Évidemment cette forme d'habitat, dispersé, difficile d'accès, supporta mal les assauts de la modernité. La population d'Entrecôtes chuta inexorablement lorsque la vallée, ou le plateau, commença à toucher sa part de progrès. Dix ans après le recensement de 1841 (105 habitants), il ne restait plus que soixante et onze personnes y vivant de manière permanente. Vers 1860, il en manquait encore seize et il ne restait plus que six maisons. Puis la chute s'accéléra encore. En 1880, dix-neuf habitants étaient recensés. Au tournant du siècle, "Sibellon" et P. Ethevenin "tenaient" encore Bouquillon. Ultimes habitants des Entrecôtes, ils disposaient, cette fois, de l'espace auquel ils avaient du souvent rêver. Peu avant, alors que la ferme s'appelait encore "Vers la Bise", deux ménages se partageaient le couvert. Eux étaient "face au levant", les "Toinons" Braillard occupaient l'arrière. Leur valet, handicapé, qui "boquillait" prêta son particularisme à la ferme toute entière. "Bouquillon" abandonnée, délabrée, servit de refuge au maquis pendant la dernière guerre. Lorsqu'elle fut "rachetée" avec le domaine agricole, par la commune des Crozets, le toit avait été enfoncé. EN 1976, les Loisirs populaires de Dole, passèrent une convention avec les nouveaux propriétaires. Bouquillon, réhabilité, trouvait une nouvelle justification.

A l'aval, la ferme Mathieu a conservé sa vocation primitive. Les plus anciens plans la montrent déjà, seule au milieu d'un vaste espace. Un chasal, un peu à l'est, porte le nom de "la baraque". Il est cerné de micro-parcelles aux désignations explicites : le "champ chez Tissot", le "pré chez Tissot". La ferme Mathieu s'appelle encore la Grange d'Entre côtes. Elle ne sera associée au patronyme Mathieu qu'en 1912, lorsque le grand-père de Gilles Mathieu (maire de Bief des Maisons) s'en rendra acquéreur, mais il ne l'habitera jamais. Elle appartenait préalablement à des familles originaires de Nans, Dole, en dernier lieu, Moutenet avant. Les Tissot étaient peut-être leurs ancêtres communs.

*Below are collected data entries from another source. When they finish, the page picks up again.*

(** * Marketing copilot: intent parsing, content generation and campaign
      orchestration

    A shallow embedding of
    - [src/lib/ai/prompt-parser.ts]   (schema, intent parser, response text),
    - [src/lib/ai/content-generator.ts] (the four generator methods),
    - [src/app/api/campaign/route.ts] (campaign POST and PATCH, and the
      launch POST that follows them from line 324 on),
    - [src/lib/api-error.ts]          (error to response mapping),
    followed by the properties of the specification that concern them.

    Strings are byte strings: a JavaScript string is read through its UTF-8
    encoding, which keeps the ASCII characters the code looks for (braces,
    quotes) at the same relative positions. *)

From Stdlib Require Import ZArith String Ascii List Bool Lia.
From stdpp Require Import base option gmap strings list fin_maps pretty.

Open Scope string_scope.
Open Scope list_scope.
Set Warnings "-register-all".

(** ** Characters and small string helpers *)

Definition dquote : ascii := "034"%char.
Definition lbrace : ascii := "{"%char.
Definition rbrace : ascii := "}"%char.
Definition nl : string := String "010"%char EmptyString.

Definition is_empty (s : string) : bool :=
  match s with EmptyString => true | String _ _ => false end.

(** [Array.prototype.join] on an array of strings. *)
Fixpoint join (sep : string) (l : list string) : string :=
  match l with
  | [] => EmptyString
  | [x] => x
  | x :: rest => x +:+ sep +:+ join sep rest
  end.

(** [a || d] for an optional string [a]: [undefined] and the empty string
    are falsy. *)
Definition or_default (a : option string) (d : string) : string :=
  match a with
  | Some s => if is_empty s then d else s
  | None => d
  end.

(** ** JSON values as JavaScript sees them *)

(** A JSON number literal [mantissa * 10 ^ exponent]. *)
Record Number := { mantissa : Z; exponent : Z }.
Lemma enqueue_sampling_interval_one_witness :
  (∀ g n, 0 < n -> 0 <= fst (Int31n (g : Z) n) < n) ∧
  vr_raw (snd (fst (enqueue (sampleRelay true 1) 42 ["{}"]))) = [["{}"]].
Proof.
  assert (Hrange : ∀ g n, 0 < n -> 0 <= fst (Int31n (g : Z) n) < n).
  { intros g n Hn. simpl. by apply Z.mod_pos_bound. }
  split; [exact Hrange|].
  destruct (enqueue_sampling_interval_one (sampleRelay true 1) 42 ["{}"] Hrange)
    as [_ H]; [reflexivity | reflexivity | by eexists |].
  exact H.
Defined.

Lemma payloadVersion_decimal_witness :
  Header_Get (req_Header (sampleRequest (Some "12") sampleBody None)) EventSchemaHeader
    = digitsString [1; 2] ∧
  payloadVersionOf (sampleRequest (Some "12") sampleBody None) = 12 ∧
  payloadVersionOf (sampleRequest (Some "000") sampleBody None) = 1.
Proof.
  split; [reflexivity|].
  destruct (payloadVersion_decimal (sampleRequest (Some "12") sampleBody None) [1; 2])
    as [H12 _]; [by left | reflexivity | repeat constructor; done | simpl; lia |].
  destruct (payloadVersion_decimal (sampleRequest (Some "000") sampleBody None) [0; 0; 0])
    as [H0 _]; [by left | reflexivity | repeat constructor; done | simpl; lia |].
  split; [exact H12 | exact H0].
Defined.

End events_more_samples.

Du gros hameau du "Milieu", soit sept maisons, il ne reste plus que "chez Toine", actuelle propriété Blondeau. Plus bas, le Paradis, acheté par une association de Chaux-des-Crotenay, a suivi un destin parallèle à Bouquillon. La ferme figure dans les cartes IGN, sous la mention "refuge non gardé", "Combe Fumey" n'existe plus, mais le Sauget et surtout les Nevreaux (aujourd'hui au pluriel), ont bravé les épreuves temporelles.